-- Instructions for the task --
If a line in the listing below holds the word "From", it counts toward the total; report that total alone.
↓↓↓
(* ===== verification/IdentityRun.v ===== *)
(** How the identity operations run: each is a program that makes calls
    (statements, clock, randomness) one at a time, and any number of programs run
    together against one database.

    A schedule picks which program makes its next call, and what the environment
    does to that call: nothing, failing it before or after its effect, or
    stopping the program for good. Transactions are READ COMMITTED: a program
    sees the committed state with its own uncommitted writes on top, a statement
    waits while another transaction holds a lock it needs, and locks are held to
    the end of the transaction. *)

From Stdlib Require Import Eqdep_dec.
From S2P Require Import Prelude GoStrings Uuids IdentityDB.
Local Open Scope Z_scope.

Section programs.
Context `{UuidLib, Postgres}.

(** ** Programs *)

Inductive prog (A : Type) : Type :=
| Ret (a : A)
| Call (c : call) (k : answer c -> prog A).
Arguments Ret {A} a.
Arguments Call {A} c k.

Fixpoint pbind {A B} (p : prog A) (f : A -> prog B) : prog B :=
  match p with
  | Ret a => f a
  | Call c k => Call c (fun r => pbind (k r) f)
  end.

Definition pmap {A B} (f : A -> B) (p : prog A) : prog B := pbind p (fun a => Ret (f a)).

(** ** Transactions, processes, the store *)

Record tx := mkTx {
  t_now : Z;
  t_pending : list write;
  t_locks : list lock;
  t_aborted : bool
}.

Record proc (A : Type) := mkProc { p_tx : option tx; p_prog : prog A }.
Arguments mkProc {A}.
Arguments p_tx {A}.
Arguments p_prog {A}.

Record Store (A : Type) := mkStore { s_db : DB; s_now : Z; s_procs : gmap nat (proc A) }.
Arguments mkStore {A}.
Arguments s_db {A}.
Arguments s_now {A}.
Arguments s_procs {A}.

(** What the environment does to one call. *)
Inductive fault := Fine | Failing | Lost.
Record oracle := mkOracle { o_fault : fault; o_id : Uuid; o_bytes : list Z }.

Inductive event := Ev (p : nat) (c : call) (r : answer c).

Definition view (d : DB) (t : option tx) : DB :=
  match t with Some t => apply_writes (t_pending t) d | None => d end.

Definition held {A} (pr : proc A) : list lock :=
  match p_tx pr with Some t => t_locks t | None => [] end.

(** Another process holds one of the locks [ls]. *)
Definition blocked {A} (p : nat) (ls : list lock) (s : Store A) : bool :=
  bool_decide (map_Exists (fun q pr => q <> p /\ Exists (fun l => l ∈ held pr) ls) (s_procs s)).

(** One statement: its reply, the transaction it leaves, and the committed state. *)
Definition exec (c : call) (f : fault) (now : Z) (d : DB) (t : option tx) :
    result call_error (value c) * option tx * DB :=
  match t with
  | None =>
    match f with
    | Failing => (Err Infra, None, d)
    | _ =>
      match query c now d with
      | Ok (v, ws) => (match f with Lost => Err Infra | _ => Ok v end, None, apply_writes ws d)
      | Err e => (Err e, None, d)
      end
    end
  | Some t =>
    if t_aborted t then (Err Infra, Some t, d)
    else match f with
    | Fine =>
      match query c (t_now t) (view d (Some t)) with
      | Ok (v, ws) =>
        (Ok v, Some (mkTx (t_now t) (t_pending t ++ ws)
           (t_locks t ++ takes c (view d (Some t))) false), d)
      | Err e => (Err e, Some (mkTx (t_now t) (t_pending t) (t_locks t) true), d)
      end
    | _ => (Err Infra, Some (mkTx (t_now t) (t_pending t) (t_locks t) true), d)
    end
  end.

Definition begin_tx (f : fault) (now : Z) (t : option tx) : result call_error unit * option tx :=
  match t, f with
  | None, Fine => (Ok tt, Some (mkTx now [] [] false))
  | None, _ => (Err Infra, None)
  | Some t, _ => (Err Infra, Some t)
  end.

Definition commit_tx (f : fault) (d : DB) (t : option tx) : result call_error unit * DB :=
  match t with
  | None => (Err Infra, d)
  | Some t =>
    if t_aborted t then (Err Infra, d)
    else match f with
    | Fine => (Ok tt, apply_writes (t_pending t) d)
    | Lost => (Err Infra, apply_writes (t_pending t) d)
    | Failing => (Err Infra, d)
    end
  end.

Definition random_bytes (n : nat) (o : oracle) : result call_error (list Z) :=
  match o_fault o with
  | Fine => if bool_decide (length (o_bytes o) = n) && forallb (fun b => (0 <=? b) && (b <? 256)) (o_bytes o)
            then Ok (o_bytes o) else Err Infra
  | _ => Err Infra
  end.

(** The answer to a call, the caller's transaction and the committed state after it. *)
Definition serve (c : call) (o : oracle) (now : Z) (d : DB) (t : option tx) : answer c * option tx * DB :=
  match c return answer c * option tx * DB with
  | ENow => (now, t, d)
  | EFresh => (o_id o, t, d)
  | EEntropy => (o_bytes o, t, d)
  | ERand n => (random_bytes n o, t, d)
  | QBegin => let '(r, t) := begin_tx (o_fault o) now t in (r, t, d)
  | QCommit => let '(r, d) := commit_tx (o_fault o) d t in (r, None, d)
  | QRollback => (Ok tt, None, d)
  | c => exec c (o_fault o) now d t
  end.

(** ** The machine *)

Inductive move := Run (p : nat) (o : oracle) | Crash (p : nat) | Tick (d : Z).

Definition step {A} (m : move) (s : Store A) : list event * Store A :=
  match m with
  | Tick d => ([], mkStore (s_db s) (s_now s + Z.max 0 d) (s_procs s))
  | Crash p => ([], mkStore (s_db s) (s_now s) (delete p (s_procs s)))
  | Run p o =>
    match s_procs s !! p with
    | Some (mkProc t (Call c k)) =>
      if blocked p (takes c (view (s_db s) t)) s then ([], s)
      else
        let '(r, t', d') := serve c o (s_now s) (s_db s) t in
        ([Ev p c r], mkStore d' (s_now s) (<[p := mkProc t' (k r)]> (s_procs s)))
    | _ => ([], s)
    end
  end.

Fixpoint run {A} (ms : list move) (s : Store A) : list event * Store A :=
  match ms with
  | [] => ([], s)
  | m :: ms =>
    let '(es, s) := step m s in
    let '(es', s) := run ms s in (es ++ es', s)
  end.

(** [p] answered call by call with [rs] returns [a]. *)
Definition reply := { c : call & answer c }.

Fixpoint follows {A} (p : prog A) (rs : list reply) (a : A) : Prop :=
  match p with
  | Ret b => rs = [] /\ a = b
  | Call c k => exists r rs', rs = existT c r :: rs' /\ follows (k r) rs' a
  end.

(** The replies process [p] got in a trace. *)
Definition replies (p : nat) (es : list event) : list reply :=
  omap (fun e => let '(Ev q c r) := e in if decide (q = p) then Some (existT c r) else None) es.

(** ** Idle stores: no transaction is open *)

Definition start {A} (d : DB) (now : Z) (ps : gmap nat (prog A)) : Store A :=
  mkStore d now ((fun p => mkProc None p) <$> ps).
End programs.

Arguments Ret {_ A} a.
Arguments Call {_ A} c k.
Arguments mkProc {_ A}.
Arguments p_tx {_ A}.
Arguments p_prog {_ A}.
Arguments mkStore {_ A}.
Arguments s_db {_ A}.
Arguments s_now {_ A}.
Arguments s_procs {_ A}.

(** ** Facts about every run *)

Section run_facts.
Context `{UuidLib, Postgres} {A : Type}.
Implicit Types (s : Store A) (es : list event).

(** Induction over a run, with the trace so far in the invariant. *)
Lemma run_invariant (I : list event -> Store A -> Prop) :
  (forall es s m, I es s -> I (es ++ (step m s).1) (step m s).2) ->
  forall ms es s, I es s -> I (es ++ (run ms s).1) (run ms s).2.
Proof.
  intros Hstep. induction ms as [|m ms IH]; intros es s Hs; simpl; [by rewrite app_nil_r|].
  specialize (Hstep _ _ m Hs). destruct (step m s) as [es1 s1]; simpl in *.
  specialize (IH _ _ Hstep). destruct (run ms s1) as [es2 s2]; simpl in *. by rewrite app_assoc.
Qed.

Lemma replies_app p es es' : replies p (es ++ es') = replies p es ++ replies p es'.
Proof. unfold replies. apply omap_app. Qed.

(** The cases of a step. *)
Lemma step_run p o s t c k :
  s_procs s !! p = Some (mkProc t (Call c k)) ->
  step (Run p o) s = ([], s) \/
  exists r t' d', serve c o (s_now s) (s_db s) t = (r, t', d') /\
    blocked p (takes c (view (s_db s) t)) s = false /\
    step (Run p o) s = ([Ev p c r], mkStore d' (s_now s) (<[p := mkProc t' (k r)]> (s_procs s))).
Proof.
  intros Hp. cbn [step]. rewrite Hp. case_match; [by left|right].
  destruct (serve _ _ _ _ _) as [[r t'] d'] eqn:E. by exists r, t', d'.
Qed.

Lemma step_gone p m s : s_procs s !! p = None -> s_procs (step m s).2 !! p = None.
Proof.
  intros Hp. destruct m as [q o|q|d]; simpl; [|by rewrite lookup_delete_None; auto|done].
  destruct (s_procs s !! q) as [[t [a|c k]]|] eqn:Hq; [done| |done].
  destruct (step_run q o s t c k Hq) as [E|(r & t' & d' & _ & _ & E)];
    cbn [step] in E; rewrite Hq in E; rewrite E; [done|].
  simpl. rewrite lookup_insert_ne; [done|congruence].
Qed.

Lemma run_gone p ms s : s_procs s !! p = None -> s_procs (run ms s).2 !! p = None.
Proof.
  apply (run_invariant (fun _ s => s_procs s !! p = None)) with (es := []).
  intros _ s' m. apply step_gone.
Qed.

(** One step either leaves a process alone, removes it, or answers its call. *)
Lemma step_proc p m s t c :
  s_procs s !! p = Some (mkProc t c) ->
  let '(es, s') := step m s in
  (replies p es = [] /\ s_procs s' !! p = Some (mkProc t c)) \/
  (s_procs s' !! p = None) \/
  (exists q k r t', c = Call q k /\ replies p es = [existT q r] /\ s_procs s' !! p = Some (mkProc t' (k r))).
Proof.
  intros Hp. destruct m as [q o|q|d]; [|simpl|by left].
  - destruct (decide (q = p)) as [->|Hne].
    + destruct c as [a|c k]; [simpl; rewrite Hp; by left|].
      destruct (step_run p o s t c k Hp) as [->|(r & t' & d' & _ & _ & ->)]; [by left|].
      right; right. exists c, k, r, t'. simpl. by rewrite decide_True, lookup_insert_eq.
    + destruct (s_procs s !! q) as [[t' [a|c' k]]|] eqn:Hq; [simpl; rewrite Hq; by left| |simpl; rewrite Hq; by left].
      destruct (step_run q o s t' c' k Hq) as [->|(r & t2 & d' & _ & _ & ->)]; [by left|].
      left. simpl. by rewrite decide_False, lookup_insert_ne.
  - destruct (decide (q = p)) as [->|Hne]; [right; left; by rewrite lookup_delete_eq|].
    left. by rewrite lookup_delete_ne.
Qed.

(** A process that has returned got the replies its program follows. *)
Lemma run_follows ms s p t c t' a :
  s_procs s !! p = Some (mkProc t c) ->
  s_procs (run ms s).2 !! p = Some (mkProc t' (Ret a)) ->
  follows c (replies p (run ms s).1) a.
Proof.
  revert s t c. induction ms as [|m ms IH]; intros s t c Hp Hend; simpl in *.
  { rewrite Hp in Hend. simplify_eq. done. }
  pose proof (step_proc p m s t c Hp) as Hstep.
  destruct (step m s) as [es1 s1]; pose proof (IH s1) as IH1; pose proof (run_gone p ms s1) as Hgone.
  destruct (run ms s1) as [es2 s2]; simpl in *. rewrite replies_app.
  destruct Hstep as [[-> Hp1]|[Hp1|(q & k & r & t1 & -> & -> & Hp1)]].
  - eauto.
  - rewrite (Hgone Hp1) in Hend. done.
  - simpl. eauto 10.
Qed.

Lemma follows_bind {B C} (p : prog B) (f : B -> prog C) rs a :
  follows (pbind p f) rs a <->
  exists b rs1 rs2, rs = rs1 ++ rs2 /\ follows p rs1 b /\ follows (f b) rs2 a.
Proof.
  revert rs. induction p as [b|c k IH]; intros rs; simpl.
  - split; [intros Hf; by exists b, [], rs|]. by intros (b' & rs1 & rs2 & -> & [-> ->] & Hf).
  - split.
    + intros (r & rs' & -> & (b & rs1 & rs2 & -> & H1 & H2)%IH).
      exists b, (existT c r :: rs1), rs2. naive_solver.
    + intros (b & rs1 & rs2 & -> & (r & rs1' & -> & H1) & H2).
      exists r, (rs1' ++ rs2). split; [done|]. apply IH. eauto 10.
Qed.

Lemma in_replies p es c r : existT c r ∈ replies p es <-> Ev p c r ∈ es.
Proof.
  unfold replies. rewrite list_elem_of_omap. split.
  - intros ([q c' r'] & Hin & E). case_decide as Hq; [|done]. subst q.
    assert (existT c' r' = existT c r :> reply) as E' by congruence.
    assert (c' = c) as -> by exact (f_equal (@projT1 _ _) E').
    apply (inj_pair2_eq_dec _ call_eq_dec) in E'. by subst.
  - intros Hin. exists (Ev p c r). by rewrite decide_True.
Qed.
End run_facts.

(** ** One program running alone *)

Section alone.
Context `{UuidLib, Postgres}.

(** [p] alone against [d]: its [n]th call is answered with [os n]. *)
Fixpoint alone {A} (p : prog A) (os : nat -> oracle) (now : Z) (d : DB) (t : option tx) : A * DB :=
  match p with
  | Ret a => (a, d)
  | Call c k =>
    let '(r, t', d') := serve c (os 0%nat) now d t in
    alone (k r) (fun n => os (S n)) now d' t'
  end.

Lemma alone_bind {A B} (p : prog A) (f : A -> prog B) os now d t :
  exists os' t', (forall P : oracle -> Prop, (forall n, P (os n)) -> forall n, P (os' n)) /\
  alone (pbind p f) os now d t = alone (f (alone p os now d t).1) os' now (alone p os now d t).2 t'.
Proof.
  revert os d t. induction p as [a|c k IH]; intros os d t; simpl; [by exists os, t|].
  destruct (serve c (os 0%nat) now d t) as [[r t'] d'].
  destruct (IH r (fun n => os (S n)) d' t') as (os' & t2 & Hos & E). exists os', t2. split; [|done].
  intros P HP. apply Hos. intros n. apply HP.
Qed.

(** Running alone is a run of the machine. *)
Lemma alone_run {A} (p : prog A) os now d t :
  exists ms t', run ms (mkStore d now {[ 0%nat := mkProc t p ]}) =
    ((run ms (mkStore d now {[ 0%nat := mkProc t p ]})).1,
     mkStore (alone p os now d t).2 now {[ 0%nat := mkProc t' (Ret (alone p os now d t).1) ]}).
Proof.
  revert os d t. induction p as [a|c k IH]; intros os d t; simpl.
  { exists [], t. done. }
  destruct (serve c (os 0%nat) now d t) as [[r t'] d'] eqn:E.
  destruct (IH r (fun n => os (S n)) d' t') as (ms & t2 & Hrun).
  exists (Run 0 (os 0%nat) :: ms), t2. cbn [run].
  assert (step (Run 0 (os 0%nat)) (mkStore d now {[ 0%nat := mkProc t (Call c k) ]}) =
    ([Ev 0 c r], mkStore d' now {[ 0%nat := mkProc t' (k r) ]})) as ->.
  { cbn [step s_procs]. rewrite lookup_singleton_eq. cbn [s_db s_now]. rewrite E.
    replace (blocked 0 _ _) with false; [by rewrite insert_singleton_eq|].
    symmetry. apply bool_decide_eq_false. intros (q & pr & Hq & Hne & _). cbn in Hq.
    by apply lookup_singleton_Some in Hq as [? _]. }
  rewrite Hrun. by destruct (run ms _).
Qed.
End alone.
↑↑↑
-- Result of the task --
2